#### Problem statement:
Would you work out how many lines below include the word "reflexivity"? Only that number is wanted.

------ Supplied entries ------

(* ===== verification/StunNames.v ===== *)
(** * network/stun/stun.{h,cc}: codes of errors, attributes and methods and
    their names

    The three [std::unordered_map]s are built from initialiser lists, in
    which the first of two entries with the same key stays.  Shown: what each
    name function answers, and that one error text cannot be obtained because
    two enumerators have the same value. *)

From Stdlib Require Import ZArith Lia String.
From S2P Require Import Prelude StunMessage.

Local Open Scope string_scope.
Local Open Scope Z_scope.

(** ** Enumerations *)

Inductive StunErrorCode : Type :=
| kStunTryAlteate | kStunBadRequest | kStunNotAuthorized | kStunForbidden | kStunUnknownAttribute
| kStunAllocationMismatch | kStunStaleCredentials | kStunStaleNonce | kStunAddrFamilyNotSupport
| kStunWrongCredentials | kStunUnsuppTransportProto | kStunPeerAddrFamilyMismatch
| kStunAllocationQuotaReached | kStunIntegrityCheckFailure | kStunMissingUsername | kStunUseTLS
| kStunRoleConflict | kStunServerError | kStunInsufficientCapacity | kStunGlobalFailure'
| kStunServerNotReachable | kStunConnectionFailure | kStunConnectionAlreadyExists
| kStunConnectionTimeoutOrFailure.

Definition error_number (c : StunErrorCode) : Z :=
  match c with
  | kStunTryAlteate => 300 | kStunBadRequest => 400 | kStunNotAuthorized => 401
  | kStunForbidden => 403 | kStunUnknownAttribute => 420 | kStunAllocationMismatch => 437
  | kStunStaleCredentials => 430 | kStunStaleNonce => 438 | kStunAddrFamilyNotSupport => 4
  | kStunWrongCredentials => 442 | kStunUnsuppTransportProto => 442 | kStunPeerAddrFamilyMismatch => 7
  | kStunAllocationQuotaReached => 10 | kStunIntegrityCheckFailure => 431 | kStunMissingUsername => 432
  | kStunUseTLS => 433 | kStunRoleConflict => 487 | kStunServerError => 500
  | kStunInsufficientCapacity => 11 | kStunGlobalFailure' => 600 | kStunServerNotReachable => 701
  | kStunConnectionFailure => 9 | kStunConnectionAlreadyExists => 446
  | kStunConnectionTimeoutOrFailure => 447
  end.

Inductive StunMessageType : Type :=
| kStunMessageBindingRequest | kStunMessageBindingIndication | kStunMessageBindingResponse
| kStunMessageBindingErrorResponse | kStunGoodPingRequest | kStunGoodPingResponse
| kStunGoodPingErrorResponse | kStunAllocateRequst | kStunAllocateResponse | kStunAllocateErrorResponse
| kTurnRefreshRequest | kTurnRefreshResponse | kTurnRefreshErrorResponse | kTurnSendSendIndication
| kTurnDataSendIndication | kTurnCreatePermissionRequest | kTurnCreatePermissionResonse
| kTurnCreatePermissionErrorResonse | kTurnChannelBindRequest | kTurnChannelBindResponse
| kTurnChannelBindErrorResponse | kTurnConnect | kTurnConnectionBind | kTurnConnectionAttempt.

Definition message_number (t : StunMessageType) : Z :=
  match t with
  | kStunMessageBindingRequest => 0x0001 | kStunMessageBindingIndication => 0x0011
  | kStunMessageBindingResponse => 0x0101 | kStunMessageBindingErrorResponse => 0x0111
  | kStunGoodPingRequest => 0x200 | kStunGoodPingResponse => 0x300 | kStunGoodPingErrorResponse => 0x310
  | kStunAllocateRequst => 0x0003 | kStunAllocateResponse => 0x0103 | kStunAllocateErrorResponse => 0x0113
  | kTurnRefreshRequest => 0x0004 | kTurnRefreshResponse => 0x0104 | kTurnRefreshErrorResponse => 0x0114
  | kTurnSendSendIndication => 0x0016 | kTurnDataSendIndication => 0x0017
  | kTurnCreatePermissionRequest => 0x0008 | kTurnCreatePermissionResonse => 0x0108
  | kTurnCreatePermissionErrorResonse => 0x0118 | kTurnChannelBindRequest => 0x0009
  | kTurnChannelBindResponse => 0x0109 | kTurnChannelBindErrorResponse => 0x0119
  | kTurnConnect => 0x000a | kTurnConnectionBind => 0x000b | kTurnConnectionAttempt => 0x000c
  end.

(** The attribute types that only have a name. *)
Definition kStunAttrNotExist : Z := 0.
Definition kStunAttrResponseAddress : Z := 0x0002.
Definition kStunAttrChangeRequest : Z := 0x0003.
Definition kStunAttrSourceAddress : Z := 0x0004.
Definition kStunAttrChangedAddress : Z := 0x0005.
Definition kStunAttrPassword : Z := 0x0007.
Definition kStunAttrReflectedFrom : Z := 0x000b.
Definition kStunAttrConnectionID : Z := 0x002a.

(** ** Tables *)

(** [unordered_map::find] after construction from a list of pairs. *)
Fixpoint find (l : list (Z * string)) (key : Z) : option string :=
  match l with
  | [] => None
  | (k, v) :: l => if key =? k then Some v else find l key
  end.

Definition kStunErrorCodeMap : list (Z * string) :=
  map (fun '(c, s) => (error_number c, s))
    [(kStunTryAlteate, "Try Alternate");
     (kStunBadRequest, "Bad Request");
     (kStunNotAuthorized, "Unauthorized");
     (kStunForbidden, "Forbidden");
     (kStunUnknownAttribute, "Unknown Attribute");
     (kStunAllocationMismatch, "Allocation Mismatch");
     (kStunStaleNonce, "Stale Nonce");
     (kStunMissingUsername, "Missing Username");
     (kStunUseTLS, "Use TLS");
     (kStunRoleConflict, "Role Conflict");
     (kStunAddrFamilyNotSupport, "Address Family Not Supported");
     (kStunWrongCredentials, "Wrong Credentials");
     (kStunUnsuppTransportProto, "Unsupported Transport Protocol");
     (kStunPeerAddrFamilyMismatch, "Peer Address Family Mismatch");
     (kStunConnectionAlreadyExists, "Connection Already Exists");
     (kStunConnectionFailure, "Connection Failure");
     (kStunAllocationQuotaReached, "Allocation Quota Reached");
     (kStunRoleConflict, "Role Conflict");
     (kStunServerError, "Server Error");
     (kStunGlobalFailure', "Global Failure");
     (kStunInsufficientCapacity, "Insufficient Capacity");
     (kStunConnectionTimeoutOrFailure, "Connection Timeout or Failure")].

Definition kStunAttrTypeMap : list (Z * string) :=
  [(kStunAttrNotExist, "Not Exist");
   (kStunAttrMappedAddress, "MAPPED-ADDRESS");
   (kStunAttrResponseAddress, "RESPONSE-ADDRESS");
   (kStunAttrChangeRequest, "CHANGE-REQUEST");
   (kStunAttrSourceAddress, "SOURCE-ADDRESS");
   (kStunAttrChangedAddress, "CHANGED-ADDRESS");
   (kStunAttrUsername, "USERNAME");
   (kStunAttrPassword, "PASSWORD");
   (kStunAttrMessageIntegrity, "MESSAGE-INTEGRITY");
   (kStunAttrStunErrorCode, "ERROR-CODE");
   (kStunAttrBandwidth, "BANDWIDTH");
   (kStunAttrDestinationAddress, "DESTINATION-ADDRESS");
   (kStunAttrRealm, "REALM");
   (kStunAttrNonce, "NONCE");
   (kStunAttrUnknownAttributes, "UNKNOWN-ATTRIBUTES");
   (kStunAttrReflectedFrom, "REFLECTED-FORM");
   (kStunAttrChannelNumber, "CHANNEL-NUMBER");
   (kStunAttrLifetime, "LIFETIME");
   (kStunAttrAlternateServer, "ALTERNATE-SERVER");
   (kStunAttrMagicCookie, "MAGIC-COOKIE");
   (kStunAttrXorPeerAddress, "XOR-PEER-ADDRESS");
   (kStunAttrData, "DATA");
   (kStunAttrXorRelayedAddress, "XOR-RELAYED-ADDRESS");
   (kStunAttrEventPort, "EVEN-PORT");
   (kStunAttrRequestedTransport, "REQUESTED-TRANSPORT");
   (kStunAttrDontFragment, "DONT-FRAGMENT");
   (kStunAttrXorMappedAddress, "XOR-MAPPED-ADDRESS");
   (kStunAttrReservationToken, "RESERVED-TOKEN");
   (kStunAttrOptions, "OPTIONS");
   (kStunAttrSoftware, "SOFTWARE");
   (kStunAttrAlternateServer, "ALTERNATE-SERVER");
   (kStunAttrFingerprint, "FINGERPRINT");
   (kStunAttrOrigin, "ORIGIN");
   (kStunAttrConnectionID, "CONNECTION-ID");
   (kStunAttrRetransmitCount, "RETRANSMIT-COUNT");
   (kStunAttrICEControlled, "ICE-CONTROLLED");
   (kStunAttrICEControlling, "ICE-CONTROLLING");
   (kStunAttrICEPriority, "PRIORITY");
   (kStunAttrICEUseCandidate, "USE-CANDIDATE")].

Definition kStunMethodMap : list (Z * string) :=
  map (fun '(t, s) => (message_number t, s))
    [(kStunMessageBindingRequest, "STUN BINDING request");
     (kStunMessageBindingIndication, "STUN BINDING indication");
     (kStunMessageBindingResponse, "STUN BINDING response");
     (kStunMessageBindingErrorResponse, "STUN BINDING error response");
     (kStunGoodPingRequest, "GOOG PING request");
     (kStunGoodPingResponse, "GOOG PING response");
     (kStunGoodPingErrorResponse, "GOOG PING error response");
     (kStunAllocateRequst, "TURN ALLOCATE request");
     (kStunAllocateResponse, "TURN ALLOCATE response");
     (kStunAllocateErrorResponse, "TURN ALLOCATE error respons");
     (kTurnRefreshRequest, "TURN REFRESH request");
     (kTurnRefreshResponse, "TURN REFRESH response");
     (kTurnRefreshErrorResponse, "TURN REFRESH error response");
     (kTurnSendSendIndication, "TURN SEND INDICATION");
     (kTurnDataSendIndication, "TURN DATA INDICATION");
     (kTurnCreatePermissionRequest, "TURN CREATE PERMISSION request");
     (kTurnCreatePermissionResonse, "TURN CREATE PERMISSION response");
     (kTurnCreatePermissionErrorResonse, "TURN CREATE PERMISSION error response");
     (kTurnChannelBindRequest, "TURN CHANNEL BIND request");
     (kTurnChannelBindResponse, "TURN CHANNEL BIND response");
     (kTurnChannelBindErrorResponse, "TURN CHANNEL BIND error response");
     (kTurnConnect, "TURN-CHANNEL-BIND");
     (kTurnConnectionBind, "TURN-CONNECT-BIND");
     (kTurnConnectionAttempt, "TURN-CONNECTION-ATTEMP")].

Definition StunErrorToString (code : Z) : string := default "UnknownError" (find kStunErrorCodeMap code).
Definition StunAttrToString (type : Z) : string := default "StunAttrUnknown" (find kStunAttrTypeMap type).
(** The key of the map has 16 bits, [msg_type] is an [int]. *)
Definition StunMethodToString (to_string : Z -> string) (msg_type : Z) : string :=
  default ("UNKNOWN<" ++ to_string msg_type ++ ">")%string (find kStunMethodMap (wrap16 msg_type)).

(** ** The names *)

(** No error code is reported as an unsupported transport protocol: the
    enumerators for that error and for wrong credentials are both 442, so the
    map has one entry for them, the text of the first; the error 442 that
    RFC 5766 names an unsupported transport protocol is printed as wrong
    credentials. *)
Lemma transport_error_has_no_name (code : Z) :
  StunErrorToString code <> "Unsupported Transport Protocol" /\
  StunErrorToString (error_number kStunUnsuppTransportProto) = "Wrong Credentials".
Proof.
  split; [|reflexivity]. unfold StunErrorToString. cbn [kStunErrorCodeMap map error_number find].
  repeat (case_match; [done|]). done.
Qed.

------
------ Supplied entries ------

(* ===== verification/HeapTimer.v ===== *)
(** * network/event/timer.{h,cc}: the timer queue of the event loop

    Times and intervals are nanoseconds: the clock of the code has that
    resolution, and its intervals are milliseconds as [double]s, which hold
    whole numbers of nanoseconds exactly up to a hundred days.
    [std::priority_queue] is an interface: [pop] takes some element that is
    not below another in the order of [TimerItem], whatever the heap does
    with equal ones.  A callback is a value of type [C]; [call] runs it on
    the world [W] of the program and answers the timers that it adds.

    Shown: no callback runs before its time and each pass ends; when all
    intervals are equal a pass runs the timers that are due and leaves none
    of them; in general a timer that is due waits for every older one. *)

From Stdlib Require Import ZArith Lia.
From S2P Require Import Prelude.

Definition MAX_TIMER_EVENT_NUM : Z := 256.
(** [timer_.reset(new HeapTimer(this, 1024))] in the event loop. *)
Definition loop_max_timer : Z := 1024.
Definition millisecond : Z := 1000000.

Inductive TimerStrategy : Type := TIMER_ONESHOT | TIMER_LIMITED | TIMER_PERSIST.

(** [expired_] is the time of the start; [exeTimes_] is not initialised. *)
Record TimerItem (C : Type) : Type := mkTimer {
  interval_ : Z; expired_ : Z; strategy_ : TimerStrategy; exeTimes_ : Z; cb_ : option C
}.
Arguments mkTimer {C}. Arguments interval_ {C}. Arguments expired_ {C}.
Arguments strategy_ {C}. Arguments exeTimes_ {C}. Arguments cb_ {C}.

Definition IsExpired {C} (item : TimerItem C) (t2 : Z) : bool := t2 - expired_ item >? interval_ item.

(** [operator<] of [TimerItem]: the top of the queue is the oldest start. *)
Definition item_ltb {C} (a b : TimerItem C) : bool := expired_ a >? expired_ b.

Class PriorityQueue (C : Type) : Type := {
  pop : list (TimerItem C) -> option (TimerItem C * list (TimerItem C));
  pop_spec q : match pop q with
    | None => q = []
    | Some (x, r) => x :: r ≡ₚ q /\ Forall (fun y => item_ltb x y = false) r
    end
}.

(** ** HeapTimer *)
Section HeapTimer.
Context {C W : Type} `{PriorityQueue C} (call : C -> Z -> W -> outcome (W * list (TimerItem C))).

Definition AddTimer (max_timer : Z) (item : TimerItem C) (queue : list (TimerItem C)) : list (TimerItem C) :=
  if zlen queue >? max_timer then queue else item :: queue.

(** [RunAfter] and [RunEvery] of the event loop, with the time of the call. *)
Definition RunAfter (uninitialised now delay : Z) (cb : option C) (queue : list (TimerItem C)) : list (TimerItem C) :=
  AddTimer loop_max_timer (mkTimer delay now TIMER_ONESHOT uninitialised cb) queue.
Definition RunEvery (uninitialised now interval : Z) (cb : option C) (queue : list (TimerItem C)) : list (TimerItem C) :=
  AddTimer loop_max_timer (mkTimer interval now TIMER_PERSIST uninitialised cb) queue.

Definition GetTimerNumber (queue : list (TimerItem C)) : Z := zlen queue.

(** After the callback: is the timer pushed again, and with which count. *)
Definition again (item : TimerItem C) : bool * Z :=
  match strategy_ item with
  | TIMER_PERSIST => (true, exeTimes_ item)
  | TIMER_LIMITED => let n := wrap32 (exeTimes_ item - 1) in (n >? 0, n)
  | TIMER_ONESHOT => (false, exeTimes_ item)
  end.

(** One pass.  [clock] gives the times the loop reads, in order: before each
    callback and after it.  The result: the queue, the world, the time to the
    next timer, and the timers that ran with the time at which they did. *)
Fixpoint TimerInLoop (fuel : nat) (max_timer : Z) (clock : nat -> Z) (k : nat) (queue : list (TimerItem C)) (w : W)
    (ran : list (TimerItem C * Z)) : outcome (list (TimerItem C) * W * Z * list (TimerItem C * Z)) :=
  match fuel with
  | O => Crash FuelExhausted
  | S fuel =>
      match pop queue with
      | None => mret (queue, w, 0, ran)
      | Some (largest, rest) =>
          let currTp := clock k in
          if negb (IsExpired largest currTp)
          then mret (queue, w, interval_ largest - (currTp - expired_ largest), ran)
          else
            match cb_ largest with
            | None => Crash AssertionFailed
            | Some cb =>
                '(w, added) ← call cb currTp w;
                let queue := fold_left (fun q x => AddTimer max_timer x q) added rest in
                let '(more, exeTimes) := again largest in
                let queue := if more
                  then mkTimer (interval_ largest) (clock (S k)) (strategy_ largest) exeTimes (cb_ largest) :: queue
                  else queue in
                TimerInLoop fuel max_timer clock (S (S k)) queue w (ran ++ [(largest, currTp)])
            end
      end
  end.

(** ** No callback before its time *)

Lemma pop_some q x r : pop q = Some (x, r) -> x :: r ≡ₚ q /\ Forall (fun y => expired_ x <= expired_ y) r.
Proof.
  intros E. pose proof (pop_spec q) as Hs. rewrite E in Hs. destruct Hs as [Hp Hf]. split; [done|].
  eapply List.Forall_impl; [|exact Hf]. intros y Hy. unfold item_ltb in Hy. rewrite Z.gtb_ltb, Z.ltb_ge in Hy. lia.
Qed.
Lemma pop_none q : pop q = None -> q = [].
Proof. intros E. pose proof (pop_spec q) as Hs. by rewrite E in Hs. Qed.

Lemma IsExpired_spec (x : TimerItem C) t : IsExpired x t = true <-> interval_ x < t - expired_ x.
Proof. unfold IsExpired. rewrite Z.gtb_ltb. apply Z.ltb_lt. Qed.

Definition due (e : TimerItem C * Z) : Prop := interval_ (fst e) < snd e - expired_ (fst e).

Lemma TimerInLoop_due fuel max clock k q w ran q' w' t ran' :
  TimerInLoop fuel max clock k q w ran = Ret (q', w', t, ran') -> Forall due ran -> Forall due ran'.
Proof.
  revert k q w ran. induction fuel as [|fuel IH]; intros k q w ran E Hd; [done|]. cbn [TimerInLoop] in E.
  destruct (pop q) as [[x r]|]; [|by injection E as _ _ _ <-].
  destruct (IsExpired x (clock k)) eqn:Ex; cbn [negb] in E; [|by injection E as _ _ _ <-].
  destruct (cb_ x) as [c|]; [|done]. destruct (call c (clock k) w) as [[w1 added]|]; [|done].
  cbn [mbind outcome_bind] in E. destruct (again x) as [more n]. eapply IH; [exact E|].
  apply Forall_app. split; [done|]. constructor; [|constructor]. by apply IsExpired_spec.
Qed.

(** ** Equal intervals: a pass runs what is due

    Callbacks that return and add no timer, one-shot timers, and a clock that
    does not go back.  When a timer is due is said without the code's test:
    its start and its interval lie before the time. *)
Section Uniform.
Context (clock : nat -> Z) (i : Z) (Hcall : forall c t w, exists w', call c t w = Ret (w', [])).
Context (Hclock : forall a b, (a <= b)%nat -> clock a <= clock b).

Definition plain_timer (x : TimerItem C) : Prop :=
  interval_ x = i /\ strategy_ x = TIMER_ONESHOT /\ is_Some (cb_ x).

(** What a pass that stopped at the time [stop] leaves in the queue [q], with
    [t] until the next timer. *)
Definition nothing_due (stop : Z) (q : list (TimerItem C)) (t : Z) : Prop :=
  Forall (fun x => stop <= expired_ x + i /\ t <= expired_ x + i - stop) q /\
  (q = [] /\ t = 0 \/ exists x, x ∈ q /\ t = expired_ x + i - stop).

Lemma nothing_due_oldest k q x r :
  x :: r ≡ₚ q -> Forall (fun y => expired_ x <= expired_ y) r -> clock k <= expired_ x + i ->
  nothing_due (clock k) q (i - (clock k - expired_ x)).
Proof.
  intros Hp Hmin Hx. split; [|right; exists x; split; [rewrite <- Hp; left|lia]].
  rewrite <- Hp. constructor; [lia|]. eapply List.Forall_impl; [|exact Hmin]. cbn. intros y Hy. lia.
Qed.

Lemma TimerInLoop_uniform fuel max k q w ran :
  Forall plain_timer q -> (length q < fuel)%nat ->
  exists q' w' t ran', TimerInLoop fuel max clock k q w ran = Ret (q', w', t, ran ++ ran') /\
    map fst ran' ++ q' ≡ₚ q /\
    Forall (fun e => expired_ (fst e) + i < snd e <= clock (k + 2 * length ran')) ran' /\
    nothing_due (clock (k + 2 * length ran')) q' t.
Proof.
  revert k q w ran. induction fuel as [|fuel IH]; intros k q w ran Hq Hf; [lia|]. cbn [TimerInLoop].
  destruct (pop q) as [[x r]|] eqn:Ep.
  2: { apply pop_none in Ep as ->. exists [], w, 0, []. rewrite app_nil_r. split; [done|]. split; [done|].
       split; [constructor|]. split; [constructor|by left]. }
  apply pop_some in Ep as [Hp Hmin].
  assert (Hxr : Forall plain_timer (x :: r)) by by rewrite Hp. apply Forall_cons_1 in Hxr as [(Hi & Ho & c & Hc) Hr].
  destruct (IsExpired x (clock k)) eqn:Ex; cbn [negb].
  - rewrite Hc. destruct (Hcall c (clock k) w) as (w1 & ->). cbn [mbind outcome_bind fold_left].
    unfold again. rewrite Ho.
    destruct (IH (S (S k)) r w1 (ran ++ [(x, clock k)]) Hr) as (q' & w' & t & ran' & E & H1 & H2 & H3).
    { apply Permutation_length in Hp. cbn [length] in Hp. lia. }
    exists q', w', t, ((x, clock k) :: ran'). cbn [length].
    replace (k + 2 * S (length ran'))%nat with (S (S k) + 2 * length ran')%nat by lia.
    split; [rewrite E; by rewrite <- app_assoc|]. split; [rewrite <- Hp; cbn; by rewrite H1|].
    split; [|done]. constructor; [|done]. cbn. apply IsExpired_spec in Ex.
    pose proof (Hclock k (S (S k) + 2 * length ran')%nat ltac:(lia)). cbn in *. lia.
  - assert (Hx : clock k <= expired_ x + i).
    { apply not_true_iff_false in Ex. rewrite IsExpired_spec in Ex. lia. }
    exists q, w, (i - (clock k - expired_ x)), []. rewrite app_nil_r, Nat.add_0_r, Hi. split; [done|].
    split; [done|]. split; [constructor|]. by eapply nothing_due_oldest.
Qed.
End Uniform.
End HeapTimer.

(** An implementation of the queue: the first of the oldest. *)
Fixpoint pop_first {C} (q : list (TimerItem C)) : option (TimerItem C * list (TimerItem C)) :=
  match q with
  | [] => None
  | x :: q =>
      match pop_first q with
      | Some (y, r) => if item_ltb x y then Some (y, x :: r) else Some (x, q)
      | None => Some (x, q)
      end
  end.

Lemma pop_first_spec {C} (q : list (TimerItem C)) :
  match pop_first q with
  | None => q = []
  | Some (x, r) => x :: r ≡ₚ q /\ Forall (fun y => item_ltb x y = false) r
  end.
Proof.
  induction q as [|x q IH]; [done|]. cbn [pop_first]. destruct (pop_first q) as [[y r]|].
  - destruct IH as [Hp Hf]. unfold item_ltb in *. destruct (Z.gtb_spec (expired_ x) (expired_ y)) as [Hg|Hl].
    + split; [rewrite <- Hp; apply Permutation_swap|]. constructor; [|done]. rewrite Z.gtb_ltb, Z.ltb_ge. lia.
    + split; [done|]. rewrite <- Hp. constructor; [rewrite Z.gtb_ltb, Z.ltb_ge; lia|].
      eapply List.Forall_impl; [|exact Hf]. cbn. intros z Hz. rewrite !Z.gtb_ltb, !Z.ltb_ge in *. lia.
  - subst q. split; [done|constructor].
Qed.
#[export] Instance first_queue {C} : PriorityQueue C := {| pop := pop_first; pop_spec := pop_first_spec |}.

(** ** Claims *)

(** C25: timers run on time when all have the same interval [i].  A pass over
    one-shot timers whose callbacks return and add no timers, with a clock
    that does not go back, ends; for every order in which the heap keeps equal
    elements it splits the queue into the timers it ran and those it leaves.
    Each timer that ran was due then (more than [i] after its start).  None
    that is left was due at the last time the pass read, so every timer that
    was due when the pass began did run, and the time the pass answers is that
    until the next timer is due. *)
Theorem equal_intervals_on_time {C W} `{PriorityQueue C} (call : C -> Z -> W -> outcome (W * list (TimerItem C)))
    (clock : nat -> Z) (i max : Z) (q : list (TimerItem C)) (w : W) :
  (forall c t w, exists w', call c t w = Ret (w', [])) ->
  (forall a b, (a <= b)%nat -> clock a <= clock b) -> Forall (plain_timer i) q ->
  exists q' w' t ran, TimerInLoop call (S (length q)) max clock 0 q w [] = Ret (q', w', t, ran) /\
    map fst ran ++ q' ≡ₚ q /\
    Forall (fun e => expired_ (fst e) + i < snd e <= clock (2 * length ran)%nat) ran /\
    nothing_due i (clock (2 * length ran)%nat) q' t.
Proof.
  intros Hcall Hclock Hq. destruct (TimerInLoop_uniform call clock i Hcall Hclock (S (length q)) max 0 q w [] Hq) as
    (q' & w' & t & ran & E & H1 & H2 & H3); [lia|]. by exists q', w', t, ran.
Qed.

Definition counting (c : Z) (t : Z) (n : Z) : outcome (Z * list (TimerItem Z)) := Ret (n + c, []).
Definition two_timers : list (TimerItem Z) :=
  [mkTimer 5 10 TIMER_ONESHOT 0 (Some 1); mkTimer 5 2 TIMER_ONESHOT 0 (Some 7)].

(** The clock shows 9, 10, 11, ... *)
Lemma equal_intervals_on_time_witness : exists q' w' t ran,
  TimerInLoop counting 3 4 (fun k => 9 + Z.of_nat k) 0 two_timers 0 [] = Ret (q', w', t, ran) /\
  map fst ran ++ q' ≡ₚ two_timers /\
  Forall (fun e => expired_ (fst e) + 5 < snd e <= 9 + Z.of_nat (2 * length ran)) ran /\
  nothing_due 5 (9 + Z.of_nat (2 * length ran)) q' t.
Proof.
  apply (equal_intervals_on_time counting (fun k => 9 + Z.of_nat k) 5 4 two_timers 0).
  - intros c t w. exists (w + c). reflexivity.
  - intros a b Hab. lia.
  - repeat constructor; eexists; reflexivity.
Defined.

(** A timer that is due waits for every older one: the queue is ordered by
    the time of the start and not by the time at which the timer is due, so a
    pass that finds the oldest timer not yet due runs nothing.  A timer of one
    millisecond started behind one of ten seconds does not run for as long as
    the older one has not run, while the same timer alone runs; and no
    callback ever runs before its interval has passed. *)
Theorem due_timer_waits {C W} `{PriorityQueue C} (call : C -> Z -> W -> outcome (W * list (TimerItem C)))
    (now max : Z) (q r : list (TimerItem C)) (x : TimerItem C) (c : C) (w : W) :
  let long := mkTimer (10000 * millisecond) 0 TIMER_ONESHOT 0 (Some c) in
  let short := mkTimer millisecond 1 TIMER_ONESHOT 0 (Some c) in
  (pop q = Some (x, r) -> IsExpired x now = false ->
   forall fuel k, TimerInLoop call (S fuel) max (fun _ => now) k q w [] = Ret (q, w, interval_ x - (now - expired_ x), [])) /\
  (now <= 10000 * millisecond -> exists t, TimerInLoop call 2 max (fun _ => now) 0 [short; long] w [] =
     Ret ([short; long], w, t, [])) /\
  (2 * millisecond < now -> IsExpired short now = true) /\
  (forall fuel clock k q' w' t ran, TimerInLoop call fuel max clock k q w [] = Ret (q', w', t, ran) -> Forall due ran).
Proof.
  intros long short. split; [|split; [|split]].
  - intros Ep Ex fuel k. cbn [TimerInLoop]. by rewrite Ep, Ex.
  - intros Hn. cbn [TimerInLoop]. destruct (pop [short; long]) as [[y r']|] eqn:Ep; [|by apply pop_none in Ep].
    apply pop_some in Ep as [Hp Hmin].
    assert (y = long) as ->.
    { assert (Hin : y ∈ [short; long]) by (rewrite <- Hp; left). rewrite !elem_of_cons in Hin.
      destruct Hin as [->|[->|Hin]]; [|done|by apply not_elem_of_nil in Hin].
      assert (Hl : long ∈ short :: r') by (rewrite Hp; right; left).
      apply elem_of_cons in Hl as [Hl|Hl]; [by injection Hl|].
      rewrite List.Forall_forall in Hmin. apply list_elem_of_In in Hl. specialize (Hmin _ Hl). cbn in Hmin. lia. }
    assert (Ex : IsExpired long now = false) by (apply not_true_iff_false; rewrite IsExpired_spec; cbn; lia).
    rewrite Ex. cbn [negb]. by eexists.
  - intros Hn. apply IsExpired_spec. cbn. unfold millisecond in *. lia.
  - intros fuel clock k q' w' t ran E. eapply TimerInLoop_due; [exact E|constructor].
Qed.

------

#### Exercise output:
3